(* ===== verification/P4App.v ===== *)
(** * The cores of the data plane ([p4xos/include/main.h], [init.c], [config.c])

    The global [app]: one record per logical core, its type and the arrays the
    cores exchange packets through; the lookups of [config.c] over it, and the
    part of [init.c] that numbers the workers and connects the cores with
    rings.  The union of an I/O core and of a worker is a sum: a core takes its
    type once, from the zeroed state.

    [None] is an access outside an array, or the end of the process by
    [rte_panic]. *)

From S2P Require Import Prelude Bytes PaxosTypes EvConfig P4Packet P4Dpdk P4Sim.

(** ** The records of [main.h] *)

Definition APP_MAX_SOCKETS : Z := 2.
Definition APP_MAX_RX_QUEUES_PER_NIC_PORT : Z := 128.
Definition APP_MAX_NIC_RX_QUEUES_PER_IO_LCORE : Z := 16.
Definition APP_MAX_NIC_TX_PORTS_PER_IO_LCORE : Z := 16.
Definition APP_MAX_LPM_RULES : Z := 1024.
Definition APP_MBUF_ARRAY_SIZE : Z := 512.

Record app_mbuf_array := AppMbufArray { array : list mbuf; n_mbufs : Z }.

(** The outputs of a core: a ring, a buffer, a flush flag and statistics for
    each.  They are members of [app_lcore_params_io.rx] (one for each worker) and
    of [app_lcore_params_worker] (one for each port). *)
Record outputs := Outputs {
  rings : list ring;
  mbuf_out : list app_mbuf_array;
  mbuf_out_flush : list Z;
  rings_count : list Z;
  rings_drop : list Z;
  rings_iters : list Z;
}.

Record io_rx := IoRx {
  nic_queues : list (Z * Z);
  n_nic_queues : Z;
  rx_out : outputs;
  n_rings : Z;
  rx_mbuf_in : app_mbuf_array;
  nic_queues_count : list Z;
  nic_queues_iters : list Z;
}.
Lemma send_burst_rounds fuel d port pkts n sent0 total d' :
  0 < n < 2 ^ 16 -> n <= Z.of_nat (length pkts) -> 0 <= sent0 < n ->
  app_send_burst fuel d port pkts n sent0 = Some (total, d') ->
  exists k ks, Forall (fun k => 0 <= k <= n) (ks ++ [k]) /\ sent0 + sum ks < n <= total /\
    total = sent0 + sum (ks ++ [k]) /\
    view_of d' = View (obtained (view_of d)) (sent (view_of d) ++ map (pair port) (rounds pkts (ks ++ [k])))
                   (freed (view_of d)) (contents (view_of d)).
Proof.
  intros Hn Hlen. revert d sent0. induction fuel as [|fuel IH]; intros d sent0 Hs; cbn [app_send_burst]; [done|].
  rewrite u16_small by lia. rewrite (proj2 (arr_take_Some pkts n (take (Z.to_nat n) pkts))) by (split; [lia|done]).
  cbn [mbind option_bind]. destruct (rte_eth_tx_burst d port 0 (take (Z.to_nat n) pkts)) as [k d1] eqn:E.
  apply tx_burst_law in E as (Hk & Hv). rewrite length_take in Hk. rewrite take_take in Hv.
  rewrite Nat.min_l in Hv by lia. rewrite u32_small by lia.
  destruct (Z.ltb_spec (sent0 + k) n) as [Hlt|Hge].
  - intros (k' & ks & Hks & Hlt' & Htot & Hv')%IH; [|lia]. exists k', (k :: ks). rewrite <- app_comm_cons.
    split; [constructor; [lia|done]|]. simpl. split; [lia|]. split; [lia|]. rewrite Hv', Hv. simpl.
    unfold rounds. simpl. by rewrite <- app_assoc, <- map_app.
  - intros [= <- <-]. exists k, []. simpl. split; [repeat constructor; lia|]. split; [lia|]. split; [lia|].
    rewrite Hv. unfold rounds. simpl. by rewrite app_nil_r.
Qed.
Lemma sum_bag_ext f f' idx : (forall i, i ∈ idx -> f' i = f i) -> sum_bag f' idx = sum_bag f idx.
Proof.
  induction idx as [|i idx IH]; intros Hf; [done|]. simpl. rewrite Hf by (by left). f_equal.
  apply IH. intros j Hj. apply Hf. by right.
Qed.

Lemma sum_bag_upd f f' idx i :
  NoDup idx -> i ∈ idx -> (forall j, j <> i -> f' j = f j) -> sum_bag f' idx ⊎ bag (f i) = sum_bag f idx ⊎ bag (f' i).
Proof.
  induction idx as [|k idx IH]; intros Hnd Hi Hf; [by apply not_elem_of_nil in Hi|].
  apply NoDup_cons in Hnd as [Hk Hnd]. simpl. apply elem_of_cons in Hi as [->|Hi].
  - rewrite (sum_bag_ext f f') by (intros j Hj; apply Hf; intros ->; done). multiset_solver.
  - specialize (IH Hnd Hi Hf). rewrite (Hf k) by (intros ->; done). multiset_solver.
Qed.

Lemma not_in_sum_bag f idx i m : m <> NULL -> i ∈ idx -> m ∉ sum_bag f idx -> m ∉ f i.
Proof.
  intros Hnull Hi Hm Hin. apply Hm. clear Hm. induction idx as [|k idx IH]; [by apply not_elem_of_nil in Hi|]. simpl.
  apply gmultiset_elem_of_disj_union. apply elem_of_cons in Hi as [->|Hi]; [left; by apply elem_of_bag|right; by apply IH].
Qed.

(** The sum over the cores of a list. *)
Definition cores_bag {A} (f : A -> gmultiset Z) (l : list A) : gmultiset Z := foldr (fun x acc => f x ⊎ acc) ∅ l.

Lemma cores_bag_split {A} (f : A -> gmultiset Z) (l : list A) i x :
  l !! i = Some x -> exists rest, cores_bag f l = f x ⊎ rest /\ forall y, cores_bag f (<[i := y]> l) = f y ⊎ rest.
Proof.
  revert i. induction l as [|z l IH]; intros [|i] Hi; simpl in *; [done|done|..].
  - injection Hi as ->. by exists (cores_bag f l).
  - destruct (IH _ Hi) as (rest & H1 & H2). exists (f z ⊎ rest). split; [rewrite H1; multiset_solver|].
    intros y. rewrite H2. multiset_solver.
Qed.

(** Loops that return keep their invariants. *)
Lemma for_some {S} (I : Z -> S -> Prop) n i (f : Z -> S -> option S) s s' :
  for_ n i f s = Some s' -> I i s ->
  (forall j s s', i <= j < i + Z.of_nat n -> I j s -> f j s = Some s' -> I (j + 1) s') -> I (i + Z.of_nat n) s'.
Proof.
  revert i s. induction n as [|n IH]; intros i s Hrun Hi Hf.
  { injection Hrun as <-. by replace (i + Z.of_nat 0) with i by lia. }
  cbn [for_] in Hrun. apply bind_Some in Hrun as (s1 & Hs1 & Hrun).
  replace (i + Z.of_nat (Datatypes.S n)) with (i + 1 + Z.of_nat n) by lia.
  apply (IH _ _ Hrun); [apply (Hf i s); [lia|done..]|]. intros j x x' Hj. apply Hf. lia.
Qed.

(** A packet that is read is one the program does not have in its hands.  The card
    takes a burst as a whole or nothing of it: when it takes a part,
    [app_send_burst] sends packets twice. *)
Class DpdkPool `{DpdkLaws} := {
  rx_fresh d port queue n l d' :
    rte_eth_rx_burst d port queue n = (l, d') ->
    NoDup l /\ forall m, m ∈ l -> m <> NULL /\
      multiplicity m (bag (obtained (view_of d))) = multiplicity m (bag (sent (view_of d)).*2 ⊎ bag (freed (view_of d)));
  tx_whole d port l k d' : rte_eth_tx_burst d port 0 l = (k, d') -> k = 0 \/ k = Z.of_nat (length l);
  alloc_law d pl m d' :
    rte_pktmbuf_alloc d pl = (m, d') ->
    view_of d' = if m =? NULL then view_of d
                 else View (obtained (view_of d) ++ [m]) (sent (view_of d)) (freed (view_of d)) (contents (view_of d));
  alloc_bulk_view d pl n r d' :
    rte_pktmbuf_alloc_bulk d pl n = (r, d') ->
    match r with
    | None => view_of d' = view_of d
    | Some l => Z.of_nat (length l) = Z.max 0 n /\
        view_of d' = View (obtained (view_of d) ++ l) (sent (view_of d)) (freed (view_of d)) (contents (view_of d))
    end;
}.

AIM OF THE EXERCISE
The answer is the run of lines above from the line containing "apply IH. intros j Hj. apply Hf. by right." through the line containing "induction idx as [|k idx IH]; intros", copied exactly and alone.

ANSWER AREA
  apply IH. intros j Hj. apply Hf. by right.
Qed.

Lemma sum_bag_upd f f' idx i :
  NoDup idx -> i ∈ idx -> (forall j, j <> i -> f' j = f j) -> sum_bag f' idx ⊎ bag (f i) = sum_bag f idx ⊎ bag (f' i).
Proof.
  induction idx as [|k idx IH]; intros Hnd Hi Hf; [by apply not_elem_of_nil in Hi|].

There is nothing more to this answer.